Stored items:
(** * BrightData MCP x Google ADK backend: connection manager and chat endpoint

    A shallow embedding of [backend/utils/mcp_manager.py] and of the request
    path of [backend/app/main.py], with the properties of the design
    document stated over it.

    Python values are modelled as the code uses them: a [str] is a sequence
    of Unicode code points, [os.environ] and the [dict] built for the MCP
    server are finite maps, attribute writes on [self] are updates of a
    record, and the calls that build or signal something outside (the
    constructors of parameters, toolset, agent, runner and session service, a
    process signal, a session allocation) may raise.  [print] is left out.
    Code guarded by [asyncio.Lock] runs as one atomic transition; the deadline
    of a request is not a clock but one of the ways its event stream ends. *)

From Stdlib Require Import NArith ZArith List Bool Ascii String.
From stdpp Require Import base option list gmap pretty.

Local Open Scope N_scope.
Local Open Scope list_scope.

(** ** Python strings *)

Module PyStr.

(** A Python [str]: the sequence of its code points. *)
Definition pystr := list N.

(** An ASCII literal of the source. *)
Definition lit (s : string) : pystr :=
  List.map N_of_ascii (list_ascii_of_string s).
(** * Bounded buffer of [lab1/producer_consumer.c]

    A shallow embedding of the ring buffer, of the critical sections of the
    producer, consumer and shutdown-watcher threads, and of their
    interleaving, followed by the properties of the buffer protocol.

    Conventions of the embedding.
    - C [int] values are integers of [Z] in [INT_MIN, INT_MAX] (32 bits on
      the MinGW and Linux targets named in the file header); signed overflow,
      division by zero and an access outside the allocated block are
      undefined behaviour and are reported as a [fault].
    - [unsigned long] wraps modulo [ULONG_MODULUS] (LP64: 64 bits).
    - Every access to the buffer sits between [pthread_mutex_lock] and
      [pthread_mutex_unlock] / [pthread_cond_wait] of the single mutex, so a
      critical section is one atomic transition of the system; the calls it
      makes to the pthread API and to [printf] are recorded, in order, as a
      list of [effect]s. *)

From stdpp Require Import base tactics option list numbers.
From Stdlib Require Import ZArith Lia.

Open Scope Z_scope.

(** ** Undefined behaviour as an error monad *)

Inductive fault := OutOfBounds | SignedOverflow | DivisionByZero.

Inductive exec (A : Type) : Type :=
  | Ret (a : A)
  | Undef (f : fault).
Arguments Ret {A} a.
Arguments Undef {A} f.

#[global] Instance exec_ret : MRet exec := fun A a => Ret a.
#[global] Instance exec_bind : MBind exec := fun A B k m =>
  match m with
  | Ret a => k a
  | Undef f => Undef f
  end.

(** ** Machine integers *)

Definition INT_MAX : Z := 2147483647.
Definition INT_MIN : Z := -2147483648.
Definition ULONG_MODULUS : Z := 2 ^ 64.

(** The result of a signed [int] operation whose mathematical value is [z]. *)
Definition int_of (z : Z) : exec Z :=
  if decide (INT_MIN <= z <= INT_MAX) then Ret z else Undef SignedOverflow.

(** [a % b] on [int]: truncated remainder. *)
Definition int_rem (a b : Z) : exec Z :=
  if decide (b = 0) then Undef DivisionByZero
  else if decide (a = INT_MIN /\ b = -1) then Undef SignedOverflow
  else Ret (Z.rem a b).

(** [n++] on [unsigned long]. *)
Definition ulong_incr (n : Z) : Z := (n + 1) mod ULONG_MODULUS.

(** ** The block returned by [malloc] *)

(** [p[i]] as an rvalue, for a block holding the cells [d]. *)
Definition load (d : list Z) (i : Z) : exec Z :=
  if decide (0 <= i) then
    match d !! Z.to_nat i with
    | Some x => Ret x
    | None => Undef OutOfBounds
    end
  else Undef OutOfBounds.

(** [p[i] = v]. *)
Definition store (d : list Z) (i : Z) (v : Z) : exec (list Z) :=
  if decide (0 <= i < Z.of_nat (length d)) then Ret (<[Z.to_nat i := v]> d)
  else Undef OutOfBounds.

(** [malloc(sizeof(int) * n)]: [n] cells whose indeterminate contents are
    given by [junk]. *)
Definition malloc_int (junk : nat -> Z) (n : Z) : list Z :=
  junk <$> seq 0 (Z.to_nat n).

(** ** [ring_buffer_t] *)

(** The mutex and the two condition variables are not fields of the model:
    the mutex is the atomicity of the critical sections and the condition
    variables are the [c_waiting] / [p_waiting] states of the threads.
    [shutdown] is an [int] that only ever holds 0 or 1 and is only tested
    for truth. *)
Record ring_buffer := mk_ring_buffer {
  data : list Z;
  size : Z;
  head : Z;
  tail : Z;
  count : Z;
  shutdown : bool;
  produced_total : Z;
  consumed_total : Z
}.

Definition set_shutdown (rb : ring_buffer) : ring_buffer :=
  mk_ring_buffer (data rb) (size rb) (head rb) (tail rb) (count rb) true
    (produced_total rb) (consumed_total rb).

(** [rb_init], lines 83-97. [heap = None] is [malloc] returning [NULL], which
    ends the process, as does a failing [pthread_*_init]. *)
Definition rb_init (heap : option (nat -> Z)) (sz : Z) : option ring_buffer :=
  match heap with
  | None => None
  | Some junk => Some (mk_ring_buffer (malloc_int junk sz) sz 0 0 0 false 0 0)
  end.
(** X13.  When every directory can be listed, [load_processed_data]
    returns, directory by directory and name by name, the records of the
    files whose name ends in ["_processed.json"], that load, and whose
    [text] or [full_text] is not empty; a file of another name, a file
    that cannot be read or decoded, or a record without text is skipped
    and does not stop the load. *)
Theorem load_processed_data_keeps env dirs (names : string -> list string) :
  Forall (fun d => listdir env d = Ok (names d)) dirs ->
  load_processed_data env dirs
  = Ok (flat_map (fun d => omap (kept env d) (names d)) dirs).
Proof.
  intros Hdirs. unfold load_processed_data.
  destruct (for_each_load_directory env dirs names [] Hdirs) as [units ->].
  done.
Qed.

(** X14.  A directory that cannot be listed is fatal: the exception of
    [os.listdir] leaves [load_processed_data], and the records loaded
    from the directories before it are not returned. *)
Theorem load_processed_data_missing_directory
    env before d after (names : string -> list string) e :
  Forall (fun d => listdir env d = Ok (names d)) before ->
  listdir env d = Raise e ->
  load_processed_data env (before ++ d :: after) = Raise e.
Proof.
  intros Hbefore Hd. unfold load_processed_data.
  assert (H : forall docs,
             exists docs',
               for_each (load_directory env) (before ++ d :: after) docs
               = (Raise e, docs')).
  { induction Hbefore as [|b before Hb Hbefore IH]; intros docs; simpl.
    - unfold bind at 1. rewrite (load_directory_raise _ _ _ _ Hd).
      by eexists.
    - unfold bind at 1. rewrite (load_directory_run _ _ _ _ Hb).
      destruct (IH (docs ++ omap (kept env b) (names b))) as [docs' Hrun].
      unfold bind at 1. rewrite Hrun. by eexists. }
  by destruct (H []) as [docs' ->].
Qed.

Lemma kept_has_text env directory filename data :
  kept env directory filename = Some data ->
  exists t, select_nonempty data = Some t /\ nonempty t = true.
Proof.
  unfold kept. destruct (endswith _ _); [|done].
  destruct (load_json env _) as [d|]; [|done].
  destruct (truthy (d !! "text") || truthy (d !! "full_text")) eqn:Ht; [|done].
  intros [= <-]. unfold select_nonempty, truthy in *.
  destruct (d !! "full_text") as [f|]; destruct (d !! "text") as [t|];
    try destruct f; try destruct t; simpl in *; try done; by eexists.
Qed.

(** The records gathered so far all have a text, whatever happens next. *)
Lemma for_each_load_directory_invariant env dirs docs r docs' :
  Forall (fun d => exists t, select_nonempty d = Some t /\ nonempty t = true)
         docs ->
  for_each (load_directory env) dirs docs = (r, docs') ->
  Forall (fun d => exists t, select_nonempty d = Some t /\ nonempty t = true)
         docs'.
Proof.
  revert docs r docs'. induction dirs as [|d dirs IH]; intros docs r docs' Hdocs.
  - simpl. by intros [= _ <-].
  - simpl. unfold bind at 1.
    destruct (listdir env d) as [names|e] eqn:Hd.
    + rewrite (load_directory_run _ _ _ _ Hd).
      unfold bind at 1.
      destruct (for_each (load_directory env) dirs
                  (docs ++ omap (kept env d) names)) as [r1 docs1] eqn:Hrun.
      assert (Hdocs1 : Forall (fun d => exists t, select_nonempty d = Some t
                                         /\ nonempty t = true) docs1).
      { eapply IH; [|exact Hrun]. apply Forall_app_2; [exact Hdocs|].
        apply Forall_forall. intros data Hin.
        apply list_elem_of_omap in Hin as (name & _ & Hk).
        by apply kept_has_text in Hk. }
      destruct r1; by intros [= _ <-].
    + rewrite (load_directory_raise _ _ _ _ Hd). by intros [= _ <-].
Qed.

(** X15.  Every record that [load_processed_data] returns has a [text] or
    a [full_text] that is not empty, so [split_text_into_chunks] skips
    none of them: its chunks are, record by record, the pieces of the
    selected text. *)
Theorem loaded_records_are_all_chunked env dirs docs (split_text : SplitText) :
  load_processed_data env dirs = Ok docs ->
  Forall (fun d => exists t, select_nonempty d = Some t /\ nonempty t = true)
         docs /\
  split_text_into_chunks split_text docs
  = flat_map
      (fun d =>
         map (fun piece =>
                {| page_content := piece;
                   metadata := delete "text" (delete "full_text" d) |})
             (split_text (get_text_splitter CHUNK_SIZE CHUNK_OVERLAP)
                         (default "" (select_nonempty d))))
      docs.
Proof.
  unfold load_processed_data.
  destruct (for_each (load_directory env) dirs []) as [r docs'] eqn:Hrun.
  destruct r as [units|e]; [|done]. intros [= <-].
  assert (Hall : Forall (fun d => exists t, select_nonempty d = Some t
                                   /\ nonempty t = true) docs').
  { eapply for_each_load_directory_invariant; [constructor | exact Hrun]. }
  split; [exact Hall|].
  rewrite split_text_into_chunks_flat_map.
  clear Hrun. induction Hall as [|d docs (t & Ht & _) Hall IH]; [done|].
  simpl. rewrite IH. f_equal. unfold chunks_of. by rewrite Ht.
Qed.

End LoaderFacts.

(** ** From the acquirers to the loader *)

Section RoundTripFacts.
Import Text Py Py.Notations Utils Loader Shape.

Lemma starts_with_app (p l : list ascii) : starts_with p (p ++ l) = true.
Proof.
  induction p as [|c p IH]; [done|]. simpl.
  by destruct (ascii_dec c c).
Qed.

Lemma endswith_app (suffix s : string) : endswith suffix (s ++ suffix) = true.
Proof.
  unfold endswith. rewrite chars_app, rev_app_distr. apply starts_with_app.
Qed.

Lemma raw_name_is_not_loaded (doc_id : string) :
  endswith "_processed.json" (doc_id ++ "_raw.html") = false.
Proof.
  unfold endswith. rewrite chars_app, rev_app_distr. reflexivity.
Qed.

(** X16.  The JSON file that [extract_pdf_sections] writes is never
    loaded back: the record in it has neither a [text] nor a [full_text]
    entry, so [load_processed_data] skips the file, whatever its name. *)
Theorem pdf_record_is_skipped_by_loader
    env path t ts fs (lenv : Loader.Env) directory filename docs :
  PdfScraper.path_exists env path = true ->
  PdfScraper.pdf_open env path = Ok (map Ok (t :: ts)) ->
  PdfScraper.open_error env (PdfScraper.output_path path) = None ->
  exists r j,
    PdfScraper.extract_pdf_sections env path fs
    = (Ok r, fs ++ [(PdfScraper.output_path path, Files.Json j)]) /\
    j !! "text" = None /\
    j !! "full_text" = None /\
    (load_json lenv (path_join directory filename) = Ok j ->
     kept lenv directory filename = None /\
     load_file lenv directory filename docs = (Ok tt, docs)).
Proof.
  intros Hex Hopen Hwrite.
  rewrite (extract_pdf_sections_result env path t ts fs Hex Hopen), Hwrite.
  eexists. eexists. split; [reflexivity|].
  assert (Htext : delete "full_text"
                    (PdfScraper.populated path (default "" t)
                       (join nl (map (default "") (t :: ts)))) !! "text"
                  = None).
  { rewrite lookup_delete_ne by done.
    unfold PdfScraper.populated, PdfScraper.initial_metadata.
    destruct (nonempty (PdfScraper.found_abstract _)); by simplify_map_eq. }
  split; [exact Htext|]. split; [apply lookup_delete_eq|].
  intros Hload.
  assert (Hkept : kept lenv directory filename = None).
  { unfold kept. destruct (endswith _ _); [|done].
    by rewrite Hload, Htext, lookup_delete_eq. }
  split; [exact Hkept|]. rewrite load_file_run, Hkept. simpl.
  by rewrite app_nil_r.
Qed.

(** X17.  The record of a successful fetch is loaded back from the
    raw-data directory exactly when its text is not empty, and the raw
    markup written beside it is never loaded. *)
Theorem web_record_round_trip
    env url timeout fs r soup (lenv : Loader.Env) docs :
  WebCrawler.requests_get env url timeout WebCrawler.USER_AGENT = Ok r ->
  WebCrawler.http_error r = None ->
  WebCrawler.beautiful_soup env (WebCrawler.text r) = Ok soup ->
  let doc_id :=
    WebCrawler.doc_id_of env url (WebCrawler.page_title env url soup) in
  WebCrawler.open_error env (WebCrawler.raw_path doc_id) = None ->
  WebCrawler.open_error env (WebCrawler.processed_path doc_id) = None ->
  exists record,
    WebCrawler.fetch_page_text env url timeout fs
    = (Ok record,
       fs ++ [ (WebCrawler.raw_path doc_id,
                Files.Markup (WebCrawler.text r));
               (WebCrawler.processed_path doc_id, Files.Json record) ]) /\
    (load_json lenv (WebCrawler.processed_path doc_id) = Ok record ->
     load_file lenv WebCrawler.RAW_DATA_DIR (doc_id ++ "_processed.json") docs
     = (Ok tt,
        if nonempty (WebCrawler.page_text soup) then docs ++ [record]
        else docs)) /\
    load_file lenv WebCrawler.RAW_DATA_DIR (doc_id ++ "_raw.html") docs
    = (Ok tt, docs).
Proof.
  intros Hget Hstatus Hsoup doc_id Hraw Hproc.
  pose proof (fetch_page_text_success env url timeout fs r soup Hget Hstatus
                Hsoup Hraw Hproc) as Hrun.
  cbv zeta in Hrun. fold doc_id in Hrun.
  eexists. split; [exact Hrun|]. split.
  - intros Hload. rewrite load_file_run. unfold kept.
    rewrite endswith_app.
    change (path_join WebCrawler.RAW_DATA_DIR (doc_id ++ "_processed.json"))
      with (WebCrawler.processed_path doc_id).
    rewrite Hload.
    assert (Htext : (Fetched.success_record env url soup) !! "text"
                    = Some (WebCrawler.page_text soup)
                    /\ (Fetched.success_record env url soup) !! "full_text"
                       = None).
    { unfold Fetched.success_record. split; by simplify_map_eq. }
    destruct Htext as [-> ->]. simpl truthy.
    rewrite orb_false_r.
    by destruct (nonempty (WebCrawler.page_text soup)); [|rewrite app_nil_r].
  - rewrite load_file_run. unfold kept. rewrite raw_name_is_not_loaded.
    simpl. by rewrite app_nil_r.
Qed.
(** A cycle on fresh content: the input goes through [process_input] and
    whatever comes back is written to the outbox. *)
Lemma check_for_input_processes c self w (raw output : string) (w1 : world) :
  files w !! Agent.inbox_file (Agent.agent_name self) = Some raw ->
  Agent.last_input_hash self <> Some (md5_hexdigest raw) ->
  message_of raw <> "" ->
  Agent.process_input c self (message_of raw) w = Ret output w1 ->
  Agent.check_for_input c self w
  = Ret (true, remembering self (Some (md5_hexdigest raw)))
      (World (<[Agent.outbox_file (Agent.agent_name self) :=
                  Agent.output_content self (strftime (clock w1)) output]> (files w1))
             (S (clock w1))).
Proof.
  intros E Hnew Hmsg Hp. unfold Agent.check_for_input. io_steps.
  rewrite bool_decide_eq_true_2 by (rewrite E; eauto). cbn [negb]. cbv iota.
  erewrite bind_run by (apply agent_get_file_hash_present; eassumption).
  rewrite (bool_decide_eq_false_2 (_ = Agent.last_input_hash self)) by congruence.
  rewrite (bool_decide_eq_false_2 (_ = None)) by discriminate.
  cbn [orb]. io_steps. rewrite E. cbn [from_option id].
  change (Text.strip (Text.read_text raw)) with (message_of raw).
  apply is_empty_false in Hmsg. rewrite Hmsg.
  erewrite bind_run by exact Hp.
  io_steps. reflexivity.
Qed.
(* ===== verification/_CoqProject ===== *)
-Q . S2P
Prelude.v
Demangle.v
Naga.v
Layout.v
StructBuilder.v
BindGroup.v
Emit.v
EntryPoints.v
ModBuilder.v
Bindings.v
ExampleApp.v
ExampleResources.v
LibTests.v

Your instructions:
Above are some records; copy each line there that contains "html".

Your response:
  endswith "_processed.json" (doc_id ++ "_raw.html") = false.
    load_file lenv WebCrawler.RAW_DATA_DIR (doc_id ++ "_raw.html") docs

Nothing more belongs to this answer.